Symptoms of PPD include irritability, disinterest in parenting, and sleep problems — all of which Stuart exhibits (Villano 2016). While his intentions may not be pure, he is never given a chance to bond with the “child,” as Jenny never leaves the two alone together. Men often feel like they are no longer part of the family because they can never experience the intimacy of pregnancy, childbirth, or the near constant skin-to-skin contact a newborn has with the mother. Stuart never truly understands the way the women are connected to these animals, especially when he sees Jenny feeding the creature her own blood, something she says she enjoys. With the combination of never wanting the “child” in the first place, emotionally losing his wife, and feeling like an outsider in his own life, it seems inevitable that Stuart experiences a break down and walks away from it all.

Tuttle’s creation of the alien-like beings is an externalization of Stuart’s feelings of resentment and inadequacy. His marriage was already facing difficulties before Jenny brought the animal into their lives. The introduction of the animal served as a way for Stuart to take all of their pre-existing marital problems and blame them on Jenny’s love for the pet. From the beginning, he is afraid of his wife becoming so independent with her higher-paying job that she will no longer need him, but he is also afraid of needing her. For example, he consistently refuses her offers to drive him to work — a ritual he grows to desire as the “baby” takes over Jenny’s life. Stuart admits to being insecure and emotionally withholding from his wife because he does not feel needed, but these are also the very traits that drive Jenny to attach to something dependent on her to fill the emotional void left by Stuart. He wanted so badly for Jenny to need him that he inadvertently brought down his own marriage, fulfilling his own prophecy: “if anything drove them apart it was more likely to be his behavior than her career” (Tuttle 799).

Figure 2
Fig. 2. PPD Model from: Kim, Pilyoung. “Sad Dads: Paternal Postpartum Depression” Psychiatry (Edgmont (Pa.: Township)), 2007, p. 39.

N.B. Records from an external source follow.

Lemma digitsZ_snoc ds c : digitsZ (ds ++ [c]) = digitsZ ds * 10 + (c - c0).
Proof. unfold digitsZ. by rewrite foldl_app. Qed.

Lemma digitsZ_nonneg ds : all_digits ds → 0 ≤ digitsZ ds.
Proof.
  induction ds as [|c ds IH] using rev_ind; [done|]. intros [Hd Hc]%Forall_app. rewrite digitsZ_snoc. apply Forall_cons in Hc as [Hc _].
  specialize (IH Hd). unfold isDigit in Hc. lia.
Qed.

Lemma readExponent_digitsZ ds : all_digits ds → digitsZ ds < 10000 → readExponent ds = digitsZ ds.
Proof.
  induction ds as [|c ds IH] using rev_ind; [done|]. intros [Hd Hc]%Forall_app Hlt. apply Forall_cons in Hc as [Hc _].
  pose proof (digitsZ_nonneg ds Hd). rewrite digitsZ_snoc in *. unfold isDigit in Hc.
  unfold readExponent in *. rewrite foldl_app. cbn [foldl]. rewrite IH by (done || lia). case_match; lia.
Qed.

(** An optional point with digits after it, and an optional exponent. *)
Definition pointed (fp : bytes) : bytes := match fp with [] => [] | _ => DOT :: fp end.
Definition exponent (o : option (bool * bytes)) : bytes :=
  match o with None => [] | Some (s, ds) => ce :: (if s : bool then MINUS else PLUS) :: ds end.
Definition layout (neg : bool) (ip fp : bytes) (o : option (bool * bytes)) : bytes :=
  (if neg then [MINUS] else []) ++ ip ++ pointed fp ++ exponent o.

(** A number without superfluous zeros in front, and digits wherever they must be. *)
Definition layout_ok (ip fp : bytes) (o : option (bool * bytes)) : Prop :=
  ip ≠ [] ∧ all_digits ip ∧ (head ip = Some c0 → ip = [c0]) ∧ all_digits fp ∧
  match o with Some (_, ds) => ds ≠ [] ∧ all_digits ds | None => True end.

Definition exponentZ (o : option (bool * bytes)) : Z :=
  match o with None => 0 | Some (s, ds) => (if s : bool then -1 else 1) * readExponent ds end.

Definition digit_stop (rest : bytes) : Prop := match rest with c :: _ => isDigit c = false | [] => True end.

Lemma spanDigits_app ds rest : all_digits ds → digit_stop rest → spanDigits (ds ++ rest) = (ds, rest).
Proof.
  intros Hd Hr. unfold spanDigits. assert (find_stop (λ c, negb (isDigit c)) (ds ++ rest) = length ds) as ->.
  { induction Hd as [|c ds Hc _ IH]; cbn [app length find_stop]; [|by rewrite Hc, IH].
    destruct rest as [|c rest]; [done|]. cbn in Hr. cbn [find_stop]. by rewrite Hr. }
  by rewrite take_app_length, drop_app_length.
Qed.

Lemma splitSign_digits s ds : head ds ≠ Some PLUS → head ds ≠ Some MINUS → 
  splitSign ((if s : bool then [MINUS] else []) ++ ds) = ((if s then -1 else 1), ds).
Proof.
  intros H1 H2. destruct s; [done|]. cbn [app]. destruct ds as [|c ds]; [done|]. unfold splitSign.
  destruct (Z.eqb_spec c PLUS) as [->|]; [done|]. destruct (Z.eqb_spec c MINUS) as [->|]; done.
Qed.

Lemma digits_head ds rest : ds ≠ [] → all_digits ds → head (ds ++ rest) ≠ Some PLUS ∧ head (ds ++ rest) ≠ Some MINUS.
Proof.
  intros Hne Hd. destruct ds as [|c ds]; [done|]. apply Forall_cons in Hd as [Hc _]. unfold isDigit in Hc. cbn [app head].
  split; intros [= ->]; done.
Qed.

(** What [strconv.ParseFloat] sees in a number laid out like this. *)
Lemma readFloat_layout neg ip fp o : layout_ok ip fp o →
  readFloat (layout neg ip fp o) = Some (neg, ip ++ fp, - Z.of_nat (length fp) + exponentZ o).
Proof.
  intros (Hne & Hip & _ & Hfp & Ho). unfold readFloat, layout.
  destruct (digits_head ip (pointed fp ++ exponent o) Hne Hip) as [Hh1 Hh2].
  rewrite splitSign_digits by done. rewrite spanDigits_app; [|done|by destruct fp, o as [[]|]].
  assert (match pointed fp ++ exponent o with
    | [] => ([], pointed fp ++ exponent o) | c :: t => if c =b DOT then spanDigits t else ([], pointed fp ++ exponent o) end = (fp, exponent o)) as ->.
  { destruct fp as [|c fp]; cbn [pointed app]; [by destruct o as [[[] ?]|]|]. change (DOT =b DOT) with true. cbv iota.
    apply (spanDigits_app (c :: fp)); [done|by destruct o as [[]|]]. }
  rewrite (proj2 (Nat.eqb_neq _ _)) by (rewrite length_app; destruct ip; [done|simpl; lia]).
  assert (((if neg then -1 else 1) <b 0) = neg) as -> by (by destruct neg).
  destruct o as [[s ds]|]; cbn [exponent exponentZ]; [|by rewrite Z.add_0_r].
  change (lowerASCII ce =b ce) with true. cbv iota. destruct Ho as [Hdne Hd].
  destruct (digits_head ds [] Hdne Hd) as [Hd1 Hd2]. rewrite app_nil_r in Hd1, Hd2.
  assert (splitSign ((if s then MINUS else PLUS) :: ds) = ((if s then -1 else 1), ds)) as -> by (by destruct s).
  rewrite <-(app_nil_r ds) at 1. rewrite spanDigits_app by done. cbn [length Nat.eqb negb orb]. rewrite orb_false_r.
  rewrite (proj2 (Nat.eqb_neq _ _)) by (by destruct ds). done.
Qed.
Lemma trimBlanks_cons c s :
  trimBlanks (c :: s) = if isBlank c then trimBlanks s else c :: s.
Proof. unfold trimBlanks, isBlank. cbn. by rewrite orb_false_r. Qed.

Lemma trimBlanks_spec s :
  ∃ b, blanks b ∧ s = b ++ trimBlanks s ∧ blank_free (trimBlanks s).
Proof.
  induction s as [|c s (b & Hb & Hs & Hf)]; [by exists []|]. rewrite trimBlanks_cons.
  destruct (isBlank c) eqn:E.
  - exists (c :: b). split_and!; [by constructor| |done]. simpl. by f_equal.
  - by exists [].
Qed.

Lemma trimBlanks_app b t : blanks b → trimBlanks (b ++ t) = trimBlanks t.
Proof.
  induction 1 as [|c b Hc _ IH]; [done|]. cbn [app]. by rewrite trimBlanks_cons, Hc.
Qed.

Lemma trimBlanks_free t : blank_free t → trimBlanks t = t.
Proof. destruct t as [|c t]; [done|]. simpl. intros Hc. by rewrite trimBlanks_cons, Hc. Qed.

Lemma length_trimBlanks s : length (trimBlanks s) ≤ length s.
Proof. destruct (trimBlanks_spec s) as (b & _ & Hs & _). rewrite Hs at 2. rewrite length_app. lia. Qed.

(** *** Closing quotes *)

Lemma quotedKeyEnd_literal e s :
  quotedKeyEnd SQUOTE e s false = e + find_stop (λ c, c =b SQUOTE) s.
Proof.
  revert e. induction s as [|c s IH]; intros e; simpl; [lia|].
  rewrite andb_false_r. destruct (c =b SQUOTE); [lia|]. rewrite IH. lia.
Qed.

Lemma quotedKeyEnd_basic_sound n : ∀ e s, length s ≤ n →
  quotedKeyEnd DQUOTE e s false < e + length s →
  ∃ body rest, s = body ++ DQUOTE :: rest ∧ quoted_body body ∧
    quotedKeyEnd DQUOTE e s false = e + length body.
Proof.
  induction n as [|n IH]; intros e [|c s] Hn; cbn [length quotedKeyEnd] in *; try lia.
  rewrite andb_true_r. destruct (Z.eqb_spec c BSLASH) as [->|Hb].
  - destruct s as [|d s]; cbn [quotedKeyEnd length] in *; [lia|]. intros Hlt.
    destruct (IH (e + 1 + 1) s) as (body & rest & -> & Hq & Heq); [lia..|].
    exists (BSLASH :: d :: body), rest. split_and!; [done|by constructor|]. rewrite Heq. simpl. lia.
  - destruct (Z.eqb_spec c DQUOTE) as [->|Hq].
    + intros _. exists [], s. split_and!; [done|constructor|simpl; lia].
    + intros Hlt. destruct (IH (e + 1) s) as (body & rest & -> & Hbody & Heq); [lia..|].
      exists (c :: body), rest. split_and!; [done|by constructor|]. rewrite Heq. simpl. lia.
Qed.

Lemma quotedKeyEnd_basic_complete body rest :
  quoted_body body → ∀ e,
  quotedKeyEnd DQUOTE e (body ++ DQUOTE :: rest) false = e + length body.
Proof.
  induction 1 as [|c s Hq Hb _ IH|c s _ IH]; intros e; cbn [app quotedKeyEnd length].
  - simpl. lia.
  - apply Z.eqb_neq in Hq, Hb. rewrite Hq, Hb. cbn [andb]. rewrite IH. lia.
  - cbn [app quotedKeyEnd]. change ((BSLASH =b BSLASH) && (DQUOTE =b DQUOTE)) with true. cbv iota.
    rewrite IH. lia.
Qed.

Lemma quoted_body_head body : quoted_body body → head body ≠ Some DQUOTE.
Proof. intros [|c s Hq _ _|c s _]; simpl; congruence. Qed.

(** A quoted segment is never a triple-delimited literal. *)
Lemma literal_segment_not_tripled body t :
  Forall (λ c, c ≠ SQUOTE) body → paired SQUOTE body ≠ tripled SQUOTE t.
Proof.
  intros Hb. unfold paired, tripled. intros [= E]. destruct body as [|c body]; [by destruct t|].
  injection E as -> _. by apply Forall_cons in Hb as [? _].
Qed.

Lemma basic_segment_not_tripled body t :
  quoted_body body → paired DQUOTE body ≠ tripled DQUOTE t.
Proof.
  intros Hb%quoted_body_head. unfold paired, tripled. intros [= E].
  destruct body as [|c body]; [by destruct t|]. injection E as -> _. done.
Qed.

Section segments.
Context {K : ScanKernels}.

Lemma take_app_cons (body rest : bytes) q c :
  slice (c :: body ++ q :: rest) 0 (1 + length body + 1) = c :: body ++ [q] ∧
  drop (1 + length body + 1) (c :: body ++ q :: rest) = rest.
Proof using Type.
  rewrite slice_take. replace (1 + length body + 1) with (length (c :: body ++ [q]))
    by (simpl; rewrite length_app; simpl; lia).
  replace (c :: body ++ q :: rest) with ((c :: body ++ [q]) ++ rest)
    by (simpl; by rewrite <-app_assoc).
  split; [by rewrite take_app_length|by rewrite drop_app_length].
Qed.
(* ===== verification/DecoderSpec.v ===== *)
(** What the decoder promises: source positions, tokens that are slices of the
    source, progress, sticky errors and termination. *)
From S2P Require Import Prelude GoUtf8 Scan TomlBase Datetime TomlString TomlNumber TomlKey Decoder.

(** ** The invariant *)

(** What no operation of the token stream changes. *)
Definition config (d : Decoder) :=
  (buf d, limits d, trackTokenPositions d, decodeStart d, decoded d, localAsUTC d, copyStrings d).

Definition pos (d : Decoder) := (off d, line d, col d).

Definition flags (d : Decoder) :=
  (expectingValue d, valueNoNewline d, needSeparator d, needLineEnd d, containerStack d, err d).

(** A separator is only required inside a container; after a key and until its
    value, a value is expected and neither a separator nor a line end is. *)
Record flags_ok (d : Decoder) : Prop := {
  fl_separator : needSeparator d = true → containerStack d ≠ [];
  fl_value : valueNoNewline d = true →
    expectingValue d = true ∧ needSeparator d = false ∧ needLineEnd d = false;
  fl_err : err d ≠ Some OutOfFuel;
}.

Lemma flags_ok_ext d d' : flags d' = flags d → flags_ok d → flags_ok d'.
Proof. intros [= E1 E2 E3 E4 E5 E6] [H1 H2 H3]. split; rewrite ?E1, ?E2, ?E3, ?E4, ?E5, ?E6; auto. Qed.

Section spec.
Context {K : ScanKernels}.

Record wf (d : Decoder) : Prop := {
  wf_bytes : Forall is_byte (buf d);
  wf_off : off d ≤ length (buf d);
  wf_pos : trackTokenPositions d = true → (line d, col d) = lineColForOffset (buf d) (off d);
}.

Lemma config_buf d d' : config d' = config d → buf d' = buf d.
Proof using Type. by intros [= -> _ _ _ _ _ _]. Qed.

Lemma config_track d d' : config d' = config d → trackTokenPositions d' = trackTokenPositions d.
Proof using Type. by intros [= _ _ -> _ _ _ _]. Qed.

Lemma wf_ext d d' : config d' = config d → pos d' = pos d → wf d → wf d'.
Proof using Type.
  intros Hc Hp [H1 H2 H3]. pose proof (config_buf _ _ Hc) as Hb. pose proof (config_track _ _ Hc) as Ht.
  injection Hp as Ho Hl Hcol. split; rewrite ?Hb, ?Ht, ?Ho, ?Hl, ?Hcol; auto.
Qed.

(** ** Positions *)

(** Reading on from a known position gives the position of the new offset. *)
Lemma advancePosition_spec d n :
  wf d → off d + n ≤ length (buf d) → 0 < n → trackTokenPositions d = true →
  let d' := advancePosition (slice (buf d) (off d) (off d + n)) d in
  (line d', col d') = lineColForOffset (buf d) (off d + n) ∧ config d' = config d ∧ off d' = off d.
Proof using Type.
  intros [Hb _ Hp] Hn H0 Ht. specialize (Hp Ht). cbv zeta.
  set (raw := slice (buf d) (off d) (off d + n)).
  assert (Forall is_byte raw) as Hraw by (by apply Forall_take, Forall_drop).
  assert (take (off d + n) (buf d) = take (off d) (buf d) ++ raw) as Htake.
  { rewrite <-!slice_take. subst raw. by rewrite slice_app by lia. }
  assert (length raw = n) as Hlen by (subst raw; rewrite length_slice; lia).
  unfold lineColForOffset in *. rewrite Htake. injection Hp as Hl Hc.
  assert (Forall is_byte (take (off d) (buf d))) as Hpre by (by apply Forall_take).
  rewrite CountLines_ok in Hl |- * by (done || by apply Forall_app).
  rewrite count_app.
  assert (LastIndexByte raw LF = None → count (Z.eqb LF) raw = 0) as Hcount.
  { intros Hno%find_last_None. clear -Hno. induction Hno as [|c s Hc Hs IH]; simpl; [done|].
    by rewrite Hc. }
  destruct (LastIndexByte raw LF) as [i|] eqn:Ei.
  - rewrite (lastLine_app_Some _ _ i Ei).
    assert (advancePosition raw d =
      set_col (1 + displayColumnDelta (drop (i + 1) raw)) (set_line (line d + CountLines raw) d)) as ->.
    { unfold advancePosition. destruct raw as [|c [|c' raw]]; [done| |by rewrite Ei].
      unfold LastIndexByte in Ei. simpl in Ei. rewrite Z.eqb_sym in Ei.
      destruct (Z.eqb_spec c LF) as [->|]; [|done]. injection Ei as <-.
      rewrite CountLines_ok by done. done. }
    rewrite displayColumnDelta_count, CountLines_ok by done. simpl. split; [f_equal; lia|done].
  - rewrite (lastLine_app_None _ _ Ei), count_app, Hcount by done.
    assert (advancePosition raw d = set_col (col d + displayColumnDelta raw) d ∨
      (advancePosition raw d = d ∧ displayColumnDelta raw = 0)) as [-> |[-> Hz]].
    { unfold advancePosition. destruct raw as [|c [|c' raw]]; [by left; rewrite Ei| |by left; rewrite Ei].
      unfold LastIndexByte in Ei. simpl in Ei. rewrite Z.eqb_sym in Ei.
      destruct (c =b LF) eqn:EL; [done|]. rewrite displayColumnDelta_count. simpl.
      destruct (c =b CR); [by right|by left]. }
    + simpl. rewrite displayColumnDelta_count. split; [f_equal; lia|done].
    + rewrite displayColumnDelta_count in Hz. rewrite Hz. split; [f_equal; lia|done].
Qed.
(** A table header [a.b.c] is refused exactly when it runs into a value that
    is neither a table nor an array whose last element is one, and then changes
    nothing; otherwise it gives the table at that path, which is the existing one
    when there is one, and changes no entry. *)
Theorem tableHeader_spec path cur st :
  allocated st → cur < length st →
  let '(r, st') := ensureTableRaw data tok path cur st in
  (∀ id k w, table st id !! k = Some w → table st' id !! k = Some w) ∧
  (∀ id, walk st cur path = Some id → r = Ok id ∧ st' = st) ∧
  match r with
  | Ok id => blocked st cur path = false ∧ walk st' cur path = Some id
  | Err e => blocked st cur path = true ∧ st' = st ∧ e = semanticSyntaxErrorRaw data tok "cannot redefine value as table"
  end.
Proof using Type.
  intros Ha Hc. pose proof (ensureTableRaw_spec path cur st Ha Hc) as H.
  pose proof (λ id, ensureTableRaw_existing path cur st id) as Hex.
  destruct (ensureTableRaw data tok path cur st) as [r st']. destruct H as (_ & (_ & Hx) & Hr). split_and!.
  - intros id k w Hw. by destruct (Hx _ _ _ Hw) as (w' & ? & <-).
  - intros id Hw. by injection (Hex id Hw) as -> ->.
  - destruct r; [by destruct Hr as (? & ? & ?)|by destruct Hr as (? & ? & ?)].
Qed.

(** An array-of-tables header [[a.b]] gives a new empty table, which is then
    the one its path leads to; existing entries stay, arrays of tables being
    extended at their end. *)
Theorem arrayTableHeader_spec root path st :
  path ≠ [] → allocated st → acyclic st → root < length st →
  let '(r, st') := appendArrayTableRaw data tok root path st in
  extends st st' ∧
  match r with
  | Ok id => length st ≤ id < length st' ∧ table st' id = ∅ ∧ walk st' root path = Some id
  | Err e =>
      e = semanticSyntaxErrorRaw data tok "cannot redefine value as table" ∨
      e = semanticSyntaxErrorRaw data tok "cannot redefine value as array table"
  end.
Proof using Type.
  intros Hp Ha Hy Hr. pose proof (appendArrayTableRaw_spec root path st Hp Ha Hy Hr) as H.
  destruct (appendArrayTableRaw data tok root path st) as [r st']. by destruct H as (_ & _ & ? & ?).
Qed.
End build_lemmas.

(** ** Witnesses *)

(** [x = 1] and [[[t]]] with an empty table. *)
Definition sample_store : store :=
  [ {[ str "x" := VInt 1; str "t" := VArray [VTable 1] ]}; ∅ ].

Definition sample_tok : rawToken := RawToken TokenKindKey (str "x") 0.

Lemma sample_allocated : allocated sample_store.
Proof.
  intros [|[|id]] k v; unfold table; simpl; rewrite ?lookup_empty; try done.
  rewrite lookup_insert_Some, lookup_singleton_Some. intros [[_ <-]|[_ [_ <-]]]; repeat constructor.
Qed.

Lemma sample_acyclic : acyclic sample_store.
Proof.
  exists (λ id, if id =? 0 then 1 else 0). intros [|[|id]] k v c; unfold table; simpl; rewrite ?lookup_empty; try done.
  rewrite lookup_insert_Some, lookup_singleton_Some. intros [[_ <-]|[_ [_ <-]]]; simpl.
  - by rewrite elem_of_nil.
  - rewrite list_elem_of_singleton. intros ->. simpl. lia.
Qed.

Lemma assignUniqueRaw_spec_witness :
  find (assignUniqueRaw (K := swar_kernels) [] sample_tok 0 [str "a"; str "b"] (VBool true) sample_store).2 0
    [str "a"; str "b"] = Some (VBool true).
Proof.
  pose proof (assignUniqueRaw_spec (K := swar_kernels) [] sample_tok [str "a"; str "b"] (VBool true) 0 sample_store
    ltac:(done) sample_allocated ltac:(simpl; lia) ltac:(constructor)) as H.
  assert ((assignUniqueRaw (K := swar_kernels) [] sample_tok 0 [str "a"; str "b"] (VBool true) sample_store).1 = Ok tt) as E
    by (vm_compute; reflexivity).
  destruct (assignUniqueRaw _ _ _ _ _ _) as [r st']. cbn [fst snd] in *. subst r. by destruct H as (_ & _ & ?).
Defined.

Lemma tableHeader_spec_witness :
  walk (ensureTableRaw (K := swar_kernels) [] sample_tok [str "t"; str "u"] 0 sample_store).2 0 [str "t"; str "u"] = Some 2.
Proof.
  pose proof (tableHeader_spec (K := swar_kernels) [] sample_tok [str "t"; str "u"] 0 sample_store
    sample_allocated ltac:(simpl; lia)) as H.
  assert ((ensureTableRaw (K := swar_kernels) [] sample_tok [str "t"; str "u"] 0 sample_store).1 = Ok 2) as E
    by (vm_compute; reflexivity).
  destruct (ensureTableRaw _ _ _ _ _) as [r st']. cbn [fst snd] in *. subst r. by destruct H as (_ & _ & _ & H).
Defined.

Lemma arrayTableHeader_spec_witness :
  walk (appendArrayTableRaw (K := swar_kernels) [] sample_tok 0 [str "t"] sample_store).2 0 [str "t"] = Some 2.
Proof.
  pose proof (arrayTableHeader_spec (K := swar_kernels) [] sample_tok 0 [str "t"] sample_store
    ltac:(done) sample_allocated sample_acyclic ltac:(simpl; lia)) as H.
  assert ((appendArrayTableRaw (K := swar_kernels) [] sample_tok 0 [str "t"] sample_store).1 = Ok 2) as E
    by (vm_compute; reflexivity).
  destruct (appendArrayTableRaw _ _ _ _ _) as [r st']. cbn [fst snd] in *. subst r. by destruct H as (_ & _ & _ & H).
Defined.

While it is easy to write off Stuart as a passive husband who does not attempt to understand his wife’s feelings, it is more accurate to say to conceptualize him as a product of the patriarchal society that raises men and fathers to be breadwinners first but emotionally healthy partners second. Tuttle illustrates that this concept is harmful for both men and women through the presentation of an emotionally-imbalanced relationship hijacked by Stuart’s faults as a husband. His visceral reaction to a being that has done him little, if any, harm exposes something uncontrollable within him that he fears and is easily detected by the woman he has starved of affection. Western society fails to properly equip men like Stuart with the emotional tools to form relationships that do not either revolve around them or fully depend on them. They are not taught how to be emotional equals in relationships but are instead taught to be stoic with no outward emotional needs. It is probable that if given these tools, Stuart could view his little family with Jenny and the creature he initially abhorred lovingly. He was unprepared for the changes in his only known close relationship and he inevitably self-destructed. Tuttle’s use of gender roles under a patriarchal society reveals and opens up the dialogue on the effects of men’s emotional health on men themselves and men’s interpersonal relationships.

Works Cited

Diagnostic and Statistical Manual of Mental Disorders: Dsm-IV-TR. American Psychiatric Association, 1994.

Tuttle, Lisa. “Replacements.” The Weird: A Compendium of Strange and Dark Stories, edited by Jeff VanderMeer and Amy VanderMeer, Tor Books, 2012, p. 798–806.

Villano, Matt. “When Dad Struggles After the Baby Arrives.” Psychology Today, Sussex Publishers, 29 Mar. 2016, www.psychologytoday.com/us/blog/women-s-mental-health-matters/201603/when-dad-struggles-after-the-baby-arrives.